Stored data
++++++
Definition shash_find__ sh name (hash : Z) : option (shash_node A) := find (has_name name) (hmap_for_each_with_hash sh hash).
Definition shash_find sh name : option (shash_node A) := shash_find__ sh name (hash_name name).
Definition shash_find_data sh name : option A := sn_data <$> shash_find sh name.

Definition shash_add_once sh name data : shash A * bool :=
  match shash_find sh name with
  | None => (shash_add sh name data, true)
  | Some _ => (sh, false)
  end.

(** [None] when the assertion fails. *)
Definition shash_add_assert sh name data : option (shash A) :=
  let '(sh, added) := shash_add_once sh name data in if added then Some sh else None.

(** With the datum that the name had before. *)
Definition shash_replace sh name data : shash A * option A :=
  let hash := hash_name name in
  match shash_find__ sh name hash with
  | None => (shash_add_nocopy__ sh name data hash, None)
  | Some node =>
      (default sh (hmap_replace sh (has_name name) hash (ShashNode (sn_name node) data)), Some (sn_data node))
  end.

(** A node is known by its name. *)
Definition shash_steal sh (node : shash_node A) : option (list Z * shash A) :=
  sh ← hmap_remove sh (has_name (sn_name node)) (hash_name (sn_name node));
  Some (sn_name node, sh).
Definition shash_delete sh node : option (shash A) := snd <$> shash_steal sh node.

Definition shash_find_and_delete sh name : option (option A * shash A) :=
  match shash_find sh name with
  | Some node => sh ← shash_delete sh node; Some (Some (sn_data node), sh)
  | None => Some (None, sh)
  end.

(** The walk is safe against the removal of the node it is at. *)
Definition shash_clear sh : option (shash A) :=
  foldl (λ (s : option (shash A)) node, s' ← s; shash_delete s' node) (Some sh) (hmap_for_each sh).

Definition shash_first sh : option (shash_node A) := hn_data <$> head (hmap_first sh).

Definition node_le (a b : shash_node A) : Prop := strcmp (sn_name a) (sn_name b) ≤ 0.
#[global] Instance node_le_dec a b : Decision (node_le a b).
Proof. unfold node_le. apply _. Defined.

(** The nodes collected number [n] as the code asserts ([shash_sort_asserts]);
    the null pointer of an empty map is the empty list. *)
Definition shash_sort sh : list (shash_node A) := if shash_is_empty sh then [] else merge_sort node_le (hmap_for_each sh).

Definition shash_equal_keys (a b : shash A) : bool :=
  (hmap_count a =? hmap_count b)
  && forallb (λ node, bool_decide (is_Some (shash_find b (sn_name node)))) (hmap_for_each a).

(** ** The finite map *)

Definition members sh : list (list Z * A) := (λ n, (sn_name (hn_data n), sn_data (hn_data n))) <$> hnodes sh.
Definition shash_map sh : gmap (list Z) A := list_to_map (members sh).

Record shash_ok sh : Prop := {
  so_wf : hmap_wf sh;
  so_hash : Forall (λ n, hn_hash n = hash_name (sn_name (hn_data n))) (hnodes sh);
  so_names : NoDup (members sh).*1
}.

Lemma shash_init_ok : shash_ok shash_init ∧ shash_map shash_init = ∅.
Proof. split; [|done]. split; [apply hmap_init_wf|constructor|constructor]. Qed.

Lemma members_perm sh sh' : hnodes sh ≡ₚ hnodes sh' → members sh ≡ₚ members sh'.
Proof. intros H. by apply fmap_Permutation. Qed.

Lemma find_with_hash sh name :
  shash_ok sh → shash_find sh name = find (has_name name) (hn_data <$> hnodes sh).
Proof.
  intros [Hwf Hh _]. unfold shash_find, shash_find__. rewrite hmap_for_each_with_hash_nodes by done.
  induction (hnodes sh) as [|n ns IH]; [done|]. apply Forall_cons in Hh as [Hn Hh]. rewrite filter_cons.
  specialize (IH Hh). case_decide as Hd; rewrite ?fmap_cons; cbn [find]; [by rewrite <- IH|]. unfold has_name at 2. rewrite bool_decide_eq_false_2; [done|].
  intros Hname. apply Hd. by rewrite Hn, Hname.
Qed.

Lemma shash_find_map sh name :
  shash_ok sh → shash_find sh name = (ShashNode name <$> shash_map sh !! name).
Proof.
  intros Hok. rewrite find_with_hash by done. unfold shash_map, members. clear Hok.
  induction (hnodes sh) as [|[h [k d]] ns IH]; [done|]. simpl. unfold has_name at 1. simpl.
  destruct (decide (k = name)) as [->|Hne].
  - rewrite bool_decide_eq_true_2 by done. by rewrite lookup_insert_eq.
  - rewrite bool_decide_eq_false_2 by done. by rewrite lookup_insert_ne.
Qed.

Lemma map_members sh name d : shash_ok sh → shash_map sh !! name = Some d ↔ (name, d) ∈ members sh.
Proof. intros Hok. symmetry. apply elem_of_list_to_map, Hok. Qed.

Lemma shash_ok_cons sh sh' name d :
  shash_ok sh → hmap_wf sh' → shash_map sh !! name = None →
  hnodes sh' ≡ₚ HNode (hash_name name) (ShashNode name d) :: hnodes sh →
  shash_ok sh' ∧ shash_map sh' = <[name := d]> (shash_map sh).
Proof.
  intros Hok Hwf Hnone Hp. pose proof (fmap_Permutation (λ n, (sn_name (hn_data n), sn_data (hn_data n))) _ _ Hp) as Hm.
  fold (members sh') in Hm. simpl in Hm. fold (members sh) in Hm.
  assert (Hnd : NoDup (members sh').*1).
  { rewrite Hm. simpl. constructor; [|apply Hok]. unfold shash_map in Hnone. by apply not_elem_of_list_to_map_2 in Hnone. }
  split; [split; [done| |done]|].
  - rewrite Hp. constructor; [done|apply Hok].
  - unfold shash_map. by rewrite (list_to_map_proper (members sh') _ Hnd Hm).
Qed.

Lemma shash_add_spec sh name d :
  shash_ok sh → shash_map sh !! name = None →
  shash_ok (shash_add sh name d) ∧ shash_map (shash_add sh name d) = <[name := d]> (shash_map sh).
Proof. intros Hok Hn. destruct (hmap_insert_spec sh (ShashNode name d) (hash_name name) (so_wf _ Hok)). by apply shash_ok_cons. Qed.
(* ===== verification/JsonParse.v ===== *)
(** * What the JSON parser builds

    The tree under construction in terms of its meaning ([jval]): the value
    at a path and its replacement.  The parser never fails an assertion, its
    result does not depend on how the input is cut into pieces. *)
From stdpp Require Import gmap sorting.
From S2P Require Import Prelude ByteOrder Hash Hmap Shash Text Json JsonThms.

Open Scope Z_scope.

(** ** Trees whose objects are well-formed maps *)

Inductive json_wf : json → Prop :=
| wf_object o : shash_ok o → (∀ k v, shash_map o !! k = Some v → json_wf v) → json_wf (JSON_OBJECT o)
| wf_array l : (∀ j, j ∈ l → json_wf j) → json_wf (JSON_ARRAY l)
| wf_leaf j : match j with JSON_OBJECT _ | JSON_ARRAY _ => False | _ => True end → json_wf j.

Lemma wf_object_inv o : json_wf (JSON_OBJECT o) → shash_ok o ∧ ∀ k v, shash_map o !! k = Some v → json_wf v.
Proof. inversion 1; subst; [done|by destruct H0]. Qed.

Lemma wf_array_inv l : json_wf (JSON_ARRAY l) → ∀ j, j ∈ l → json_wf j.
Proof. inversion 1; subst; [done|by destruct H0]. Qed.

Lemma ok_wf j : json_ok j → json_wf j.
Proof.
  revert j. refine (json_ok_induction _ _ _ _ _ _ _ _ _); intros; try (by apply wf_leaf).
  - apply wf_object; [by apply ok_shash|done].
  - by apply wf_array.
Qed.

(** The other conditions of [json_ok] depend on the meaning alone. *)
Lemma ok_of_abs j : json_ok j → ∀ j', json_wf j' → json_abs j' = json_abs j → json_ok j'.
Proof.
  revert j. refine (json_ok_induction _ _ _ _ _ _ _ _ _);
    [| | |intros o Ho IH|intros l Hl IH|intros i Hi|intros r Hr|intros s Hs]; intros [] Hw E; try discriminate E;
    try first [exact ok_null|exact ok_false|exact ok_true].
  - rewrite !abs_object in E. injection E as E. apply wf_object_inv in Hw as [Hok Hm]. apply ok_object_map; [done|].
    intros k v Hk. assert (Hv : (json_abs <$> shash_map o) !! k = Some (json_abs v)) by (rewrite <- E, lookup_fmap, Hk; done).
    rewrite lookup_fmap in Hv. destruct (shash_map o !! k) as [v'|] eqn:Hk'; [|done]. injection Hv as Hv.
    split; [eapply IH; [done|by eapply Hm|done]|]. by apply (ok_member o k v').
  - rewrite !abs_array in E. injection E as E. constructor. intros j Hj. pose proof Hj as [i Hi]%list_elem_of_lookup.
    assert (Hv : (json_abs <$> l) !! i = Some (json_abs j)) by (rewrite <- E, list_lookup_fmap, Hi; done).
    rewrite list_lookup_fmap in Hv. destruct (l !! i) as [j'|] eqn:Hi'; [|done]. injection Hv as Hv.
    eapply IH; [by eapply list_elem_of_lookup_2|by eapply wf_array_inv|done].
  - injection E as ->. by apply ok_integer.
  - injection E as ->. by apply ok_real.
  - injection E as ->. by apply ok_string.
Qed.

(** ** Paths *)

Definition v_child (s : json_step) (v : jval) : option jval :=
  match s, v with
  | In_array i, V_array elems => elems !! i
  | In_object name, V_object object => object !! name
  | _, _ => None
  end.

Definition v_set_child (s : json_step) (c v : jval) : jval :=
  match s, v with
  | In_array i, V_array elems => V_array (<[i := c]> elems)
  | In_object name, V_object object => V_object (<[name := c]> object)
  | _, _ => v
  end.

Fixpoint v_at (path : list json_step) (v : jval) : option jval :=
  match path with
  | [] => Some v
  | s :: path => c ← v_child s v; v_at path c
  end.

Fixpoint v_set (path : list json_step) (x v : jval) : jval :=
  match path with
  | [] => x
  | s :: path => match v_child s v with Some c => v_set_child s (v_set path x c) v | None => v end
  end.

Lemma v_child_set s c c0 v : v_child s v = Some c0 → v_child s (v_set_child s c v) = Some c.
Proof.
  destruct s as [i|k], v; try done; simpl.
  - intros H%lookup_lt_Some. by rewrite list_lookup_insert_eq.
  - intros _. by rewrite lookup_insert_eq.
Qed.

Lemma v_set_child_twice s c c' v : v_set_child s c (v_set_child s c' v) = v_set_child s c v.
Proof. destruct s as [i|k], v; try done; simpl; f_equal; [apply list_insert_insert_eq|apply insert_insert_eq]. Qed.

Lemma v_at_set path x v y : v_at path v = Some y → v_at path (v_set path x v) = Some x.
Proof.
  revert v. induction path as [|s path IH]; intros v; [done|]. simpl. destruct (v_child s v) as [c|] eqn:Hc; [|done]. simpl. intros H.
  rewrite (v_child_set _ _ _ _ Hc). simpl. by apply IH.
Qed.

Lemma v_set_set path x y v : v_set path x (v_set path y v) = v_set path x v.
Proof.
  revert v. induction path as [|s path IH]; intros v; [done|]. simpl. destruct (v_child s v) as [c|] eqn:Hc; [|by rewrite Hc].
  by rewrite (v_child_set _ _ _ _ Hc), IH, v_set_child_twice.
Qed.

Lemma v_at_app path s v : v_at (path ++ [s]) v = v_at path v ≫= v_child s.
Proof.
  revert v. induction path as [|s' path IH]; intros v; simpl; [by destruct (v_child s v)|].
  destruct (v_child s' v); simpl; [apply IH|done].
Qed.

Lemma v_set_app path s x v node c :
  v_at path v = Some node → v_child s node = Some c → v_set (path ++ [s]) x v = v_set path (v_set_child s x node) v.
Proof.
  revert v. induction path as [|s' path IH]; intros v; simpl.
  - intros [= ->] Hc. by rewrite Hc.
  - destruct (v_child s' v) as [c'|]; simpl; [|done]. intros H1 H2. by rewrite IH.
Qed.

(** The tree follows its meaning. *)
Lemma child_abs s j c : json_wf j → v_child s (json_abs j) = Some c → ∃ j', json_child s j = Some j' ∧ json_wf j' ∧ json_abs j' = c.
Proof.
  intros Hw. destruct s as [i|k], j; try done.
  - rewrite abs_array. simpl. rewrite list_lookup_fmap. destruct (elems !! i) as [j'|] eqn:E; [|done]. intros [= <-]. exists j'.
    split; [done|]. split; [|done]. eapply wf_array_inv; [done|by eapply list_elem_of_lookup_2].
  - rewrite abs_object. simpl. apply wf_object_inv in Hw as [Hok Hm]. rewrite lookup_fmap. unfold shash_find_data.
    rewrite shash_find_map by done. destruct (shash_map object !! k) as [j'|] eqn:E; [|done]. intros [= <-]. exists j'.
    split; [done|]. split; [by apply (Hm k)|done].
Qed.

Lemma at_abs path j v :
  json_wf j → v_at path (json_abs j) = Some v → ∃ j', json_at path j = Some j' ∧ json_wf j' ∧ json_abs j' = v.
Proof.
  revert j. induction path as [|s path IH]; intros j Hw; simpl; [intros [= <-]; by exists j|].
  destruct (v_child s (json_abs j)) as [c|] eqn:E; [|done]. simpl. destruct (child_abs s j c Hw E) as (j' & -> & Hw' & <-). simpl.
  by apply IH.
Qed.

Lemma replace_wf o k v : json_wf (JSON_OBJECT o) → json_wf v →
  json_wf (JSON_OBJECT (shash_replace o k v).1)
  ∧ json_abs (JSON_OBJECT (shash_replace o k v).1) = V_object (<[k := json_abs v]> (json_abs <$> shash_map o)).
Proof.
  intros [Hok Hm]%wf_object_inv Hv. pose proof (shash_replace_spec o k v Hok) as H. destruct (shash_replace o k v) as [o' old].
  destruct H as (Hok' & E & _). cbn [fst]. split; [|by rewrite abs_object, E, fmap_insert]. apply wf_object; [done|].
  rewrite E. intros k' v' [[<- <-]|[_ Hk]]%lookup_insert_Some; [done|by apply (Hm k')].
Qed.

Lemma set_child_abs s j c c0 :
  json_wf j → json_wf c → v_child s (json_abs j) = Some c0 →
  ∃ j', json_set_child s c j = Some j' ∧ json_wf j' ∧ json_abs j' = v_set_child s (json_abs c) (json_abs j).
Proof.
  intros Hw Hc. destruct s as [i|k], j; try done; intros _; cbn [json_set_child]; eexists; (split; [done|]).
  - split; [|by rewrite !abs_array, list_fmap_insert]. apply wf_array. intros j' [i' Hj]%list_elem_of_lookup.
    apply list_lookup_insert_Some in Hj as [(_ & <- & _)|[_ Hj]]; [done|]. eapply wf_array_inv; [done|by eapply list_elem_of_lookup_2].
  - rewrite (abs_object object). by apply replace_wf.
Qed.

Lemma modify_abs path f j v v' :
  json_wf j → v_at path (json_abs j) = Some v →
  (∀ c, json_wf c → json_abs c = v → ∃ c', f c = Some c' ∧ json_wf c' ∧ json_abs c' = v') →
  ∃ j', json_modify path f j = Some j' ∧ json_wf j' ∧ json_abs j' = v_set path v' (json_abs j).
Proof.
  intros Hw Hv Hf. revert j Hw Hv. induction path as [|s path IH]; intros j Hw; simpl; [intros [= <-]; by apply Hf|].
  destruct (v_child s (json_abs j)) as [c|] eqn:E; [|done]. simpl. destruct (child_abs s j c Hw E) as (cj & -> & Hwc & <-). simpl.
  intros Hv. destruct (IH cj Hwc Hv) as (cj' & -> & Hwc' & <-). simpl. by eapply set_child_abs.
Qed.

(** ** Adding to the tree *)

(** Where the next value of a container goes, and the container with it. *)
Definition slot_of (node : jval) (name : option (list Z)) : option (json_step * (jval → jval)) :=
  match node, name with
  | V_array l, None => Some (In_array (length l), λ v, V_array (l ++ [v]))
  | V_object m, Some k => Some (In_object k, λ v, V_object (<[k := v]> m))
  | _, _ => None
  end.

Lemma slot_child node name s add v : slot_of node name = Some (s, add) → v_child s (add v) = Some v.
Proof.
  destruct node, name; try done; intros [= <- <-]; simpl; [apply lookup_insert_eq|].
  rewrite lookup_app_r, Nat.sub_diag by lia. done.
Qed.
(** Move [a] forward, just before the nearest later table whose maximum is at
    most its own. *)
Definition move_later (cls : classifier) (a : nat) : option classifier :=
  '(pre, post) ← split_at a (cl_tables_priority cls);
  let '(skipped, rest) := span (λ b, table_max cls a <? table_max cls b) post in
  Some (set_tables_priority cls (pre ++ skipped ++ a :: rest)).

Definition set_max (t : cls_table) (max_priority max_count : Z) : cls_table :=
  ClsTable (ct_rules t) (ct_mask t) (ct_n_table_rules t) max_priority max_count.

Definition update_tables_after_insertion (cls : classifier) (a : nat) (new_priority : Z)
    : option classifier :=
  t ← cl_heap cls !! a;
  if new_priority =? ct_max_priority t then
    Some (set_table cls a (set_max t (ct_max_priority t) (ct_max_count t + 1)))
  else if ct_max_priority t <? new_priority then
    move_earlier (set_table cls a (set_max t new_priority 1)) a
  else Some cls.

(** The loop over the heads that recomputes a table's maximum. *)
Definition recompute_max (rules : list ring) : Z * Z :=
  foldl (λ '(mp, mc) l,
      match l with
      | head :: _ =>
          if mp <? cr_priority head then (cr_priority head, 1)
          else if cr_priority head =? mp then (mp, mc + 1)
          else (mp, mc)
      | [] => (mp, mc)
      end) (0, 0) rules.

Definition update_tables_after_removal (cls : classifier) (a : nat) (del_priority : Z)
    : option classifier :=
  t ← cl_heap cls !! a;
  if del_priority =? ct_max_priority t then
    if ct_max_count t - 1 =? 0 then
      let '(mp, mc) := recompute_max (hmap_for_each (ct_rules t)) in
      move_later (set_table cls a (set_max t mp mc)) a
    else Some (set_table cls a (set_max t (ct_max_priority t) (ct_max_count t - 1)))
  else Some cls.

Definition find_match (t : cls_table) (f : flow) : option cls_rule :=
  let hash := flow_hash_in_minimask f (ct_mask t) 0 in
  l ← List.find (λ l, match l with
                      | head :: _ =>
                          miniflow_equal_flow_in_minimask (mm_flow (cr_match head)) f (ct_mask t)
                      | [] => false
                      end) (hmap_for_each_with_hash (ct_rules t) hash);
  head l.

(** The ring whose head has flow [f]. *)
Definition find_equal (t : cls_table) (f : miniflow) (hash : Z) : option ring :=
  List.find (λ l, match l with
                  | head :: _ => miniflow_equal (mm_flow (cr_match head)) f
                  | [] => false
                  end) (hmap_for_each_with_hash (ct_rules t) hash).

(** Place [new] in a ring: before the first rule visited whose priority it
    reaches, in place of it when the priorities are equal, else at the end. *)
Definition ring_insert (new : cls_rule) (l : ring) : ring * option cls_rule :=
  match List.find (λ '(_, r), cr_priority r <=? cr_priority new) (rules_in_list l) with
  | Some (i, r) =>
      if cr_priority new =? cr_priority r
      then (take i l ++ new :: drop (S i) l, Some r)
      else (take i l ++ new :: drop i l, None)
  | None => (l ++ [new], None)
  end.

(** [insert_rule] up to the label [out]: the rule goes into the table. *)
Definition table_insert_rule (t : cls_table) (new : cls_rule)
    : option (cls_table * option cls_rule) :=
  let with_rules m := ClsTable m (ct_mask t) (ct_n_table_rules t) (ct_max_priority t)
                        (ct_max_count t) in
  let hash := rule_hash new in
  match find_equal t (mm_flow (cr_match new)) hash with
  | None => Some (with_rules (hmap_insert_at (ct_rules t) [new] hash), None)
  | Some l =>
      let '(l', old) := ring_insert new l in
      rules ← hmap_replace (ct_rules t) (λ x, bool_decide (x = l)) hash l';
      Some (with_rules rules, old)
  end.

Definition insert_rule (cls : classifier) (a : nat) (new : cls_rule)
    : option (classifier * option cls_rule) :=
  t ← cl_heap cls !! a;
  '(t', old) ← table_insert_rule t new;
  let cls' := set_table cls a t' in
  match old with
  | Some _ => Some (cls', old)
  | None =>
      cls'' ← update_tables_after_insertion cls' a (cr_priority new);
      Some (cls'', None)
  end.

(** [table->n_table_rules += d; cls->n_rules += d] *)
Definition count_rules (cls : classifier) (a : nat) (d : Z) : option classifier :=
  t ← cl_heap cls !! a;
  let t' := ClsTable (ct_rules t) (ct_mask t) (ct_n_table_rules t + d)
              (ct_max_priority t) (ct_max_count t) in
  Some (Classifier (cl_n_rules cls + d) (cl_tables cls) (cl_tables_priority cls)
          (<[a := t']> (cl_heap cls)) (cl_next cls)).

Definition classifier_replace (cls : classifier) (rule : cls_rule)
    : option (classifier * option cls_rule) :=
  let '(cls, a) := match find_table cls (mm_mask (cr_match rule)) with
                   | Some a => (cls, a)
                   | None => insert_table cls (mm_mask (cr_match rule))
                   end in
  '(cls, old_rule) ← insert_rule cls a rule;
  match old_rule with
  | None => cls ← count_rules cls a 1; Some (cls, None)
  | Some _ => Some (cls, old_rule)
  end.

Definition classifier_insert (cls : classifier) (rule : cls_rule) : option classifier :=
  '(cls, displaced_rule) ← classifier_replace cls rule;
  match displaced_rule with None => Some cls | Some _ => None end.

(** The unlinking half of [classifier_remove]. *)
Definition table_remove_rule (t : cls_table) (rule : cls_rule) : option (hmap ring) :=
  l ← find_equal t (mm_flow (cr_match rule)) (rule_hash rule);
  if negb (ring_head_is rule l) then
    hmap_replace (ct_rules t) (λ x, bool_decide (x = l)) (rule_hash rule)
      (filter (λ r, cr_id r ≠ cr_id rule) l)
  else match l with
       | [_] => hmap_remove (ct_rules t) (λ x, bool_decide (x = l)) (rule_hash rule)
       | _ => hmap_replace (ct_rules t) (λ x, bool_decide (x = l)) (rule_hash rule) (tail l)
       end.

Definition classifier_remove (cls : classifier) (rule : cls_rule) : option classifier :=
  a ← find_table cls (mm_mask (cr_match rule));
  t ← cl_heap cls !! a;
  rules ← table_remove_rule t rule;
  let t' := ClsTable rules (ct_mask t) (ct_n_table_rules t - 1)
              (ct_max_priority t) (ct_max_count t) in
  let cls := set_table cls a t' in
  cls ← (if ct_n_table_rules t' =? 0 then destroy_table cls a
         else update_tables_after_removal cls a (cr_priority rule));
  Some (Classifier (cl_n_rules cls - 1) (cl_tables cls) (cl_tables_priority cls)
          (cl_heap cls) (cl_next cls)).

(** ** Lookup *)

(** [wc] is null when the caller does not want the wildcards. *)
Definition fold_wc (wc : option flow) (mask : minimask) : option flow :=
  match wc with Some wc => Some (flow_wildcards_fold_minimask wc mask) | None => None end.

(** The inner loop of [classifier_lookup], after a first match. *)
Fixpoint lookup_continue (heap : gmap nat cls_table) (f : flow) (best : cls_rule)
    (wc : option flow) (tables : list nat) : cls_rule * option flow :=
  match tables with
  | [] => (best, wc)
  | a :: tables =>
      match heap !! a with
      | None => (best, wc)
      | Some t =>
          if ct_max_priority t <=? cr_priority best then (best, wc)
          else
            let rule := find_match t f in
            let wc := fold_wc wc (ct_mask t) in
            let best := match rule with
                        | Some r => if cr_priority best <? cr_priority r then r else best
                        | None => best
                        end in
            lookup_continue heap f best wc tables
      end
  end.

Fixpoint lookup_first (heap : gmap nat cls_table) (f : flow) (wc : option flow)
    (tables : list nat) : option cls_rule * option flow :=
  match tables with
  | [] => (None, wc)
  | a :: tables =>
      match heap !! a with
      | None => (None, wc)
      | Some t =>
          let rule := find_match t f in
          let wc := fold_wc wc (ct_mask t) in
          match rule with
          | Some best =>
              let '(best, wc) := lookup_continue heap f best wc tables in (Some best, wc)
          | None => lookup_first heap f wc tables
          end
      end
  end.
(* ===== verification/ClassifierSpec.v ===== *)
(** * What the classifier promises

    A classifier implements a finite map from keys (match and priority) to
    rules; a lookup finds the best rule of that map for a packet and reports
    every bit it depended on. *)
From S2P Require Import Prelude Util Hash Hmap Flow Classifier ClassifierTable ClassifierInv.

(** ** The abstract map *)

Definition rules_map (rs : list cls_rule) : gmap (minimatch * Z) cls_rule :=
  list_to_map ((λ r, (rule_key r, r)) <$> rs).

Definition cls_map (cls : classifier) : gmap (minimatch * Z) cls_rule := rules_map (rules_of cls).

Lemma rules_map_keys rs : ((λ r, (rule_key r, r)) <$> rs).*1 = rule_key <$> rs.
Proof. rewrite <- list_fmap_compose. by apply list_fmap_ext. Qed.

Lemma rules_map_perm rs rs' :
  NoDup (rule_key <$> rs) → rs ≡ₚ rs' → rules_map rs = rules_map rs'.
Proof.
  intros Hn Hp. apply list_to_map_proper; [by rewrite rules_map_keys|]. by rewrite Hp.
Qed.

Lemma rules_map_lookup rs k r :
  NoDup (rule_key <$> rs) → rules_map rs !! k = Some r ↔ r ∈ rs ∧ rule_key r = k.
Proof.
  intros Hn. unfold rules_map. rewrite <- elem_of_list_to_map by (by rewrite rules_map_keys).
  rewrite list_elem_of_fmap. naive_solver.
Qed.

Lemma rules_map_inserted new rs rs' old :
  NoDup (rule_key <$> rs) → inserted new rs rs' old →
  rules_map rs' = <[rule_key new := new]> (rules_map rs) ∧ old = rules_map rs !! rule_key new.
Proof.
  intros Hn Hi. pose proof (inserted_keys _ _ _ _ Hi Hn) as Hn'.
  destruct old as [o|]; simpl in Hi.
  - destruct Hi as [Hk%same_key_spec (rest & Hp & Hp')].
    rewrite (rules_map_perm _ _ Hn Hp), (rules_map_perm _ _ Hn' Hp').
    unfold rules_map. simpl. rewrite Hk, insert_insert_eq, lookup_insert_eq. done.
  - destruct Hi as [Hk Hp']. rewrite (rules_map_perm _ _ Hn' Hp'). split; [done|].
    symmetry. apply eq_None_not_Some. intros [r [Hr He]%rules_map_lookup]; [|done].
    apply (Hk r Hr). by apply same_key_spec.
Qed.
++++++
What to produce: In the entries above, one line contains "destruct (v_child s' v);" and another contains "intros Hw. destruct". Reproduce exactly those two lines and the lines between them, nothing else.

Solution for this task:
  destruct (v_child s' v); simpl; [apply IH|done].
Qed.

Lemma v_set_app path s x v node c :
  v_at path v = Some node → v_child s node = Some c → v_set (path ++ [s]) x v = v_set path (v_set_child s x node) v.
Proof.
  revert v. induction path as [|s' path IH]; intros v; simpl.
  - intros [= ->] Hc. by rewrite Hc.
  - destruct (v_child s' v) as [c'|]; simpl; [|done]. intros H1 H2. by rewrite IH.
Qed.

(** The tree follows its meaning. *)
Lemma child_abs s j c : json_wf j → v_child s (json_abs j) = Some c → ∃ j', json_child s j = Some j' ∧ json_wf j' ∧ json_abs j' = c.
Proof.
  intros Hw. destruct s as [i|k], j; try done.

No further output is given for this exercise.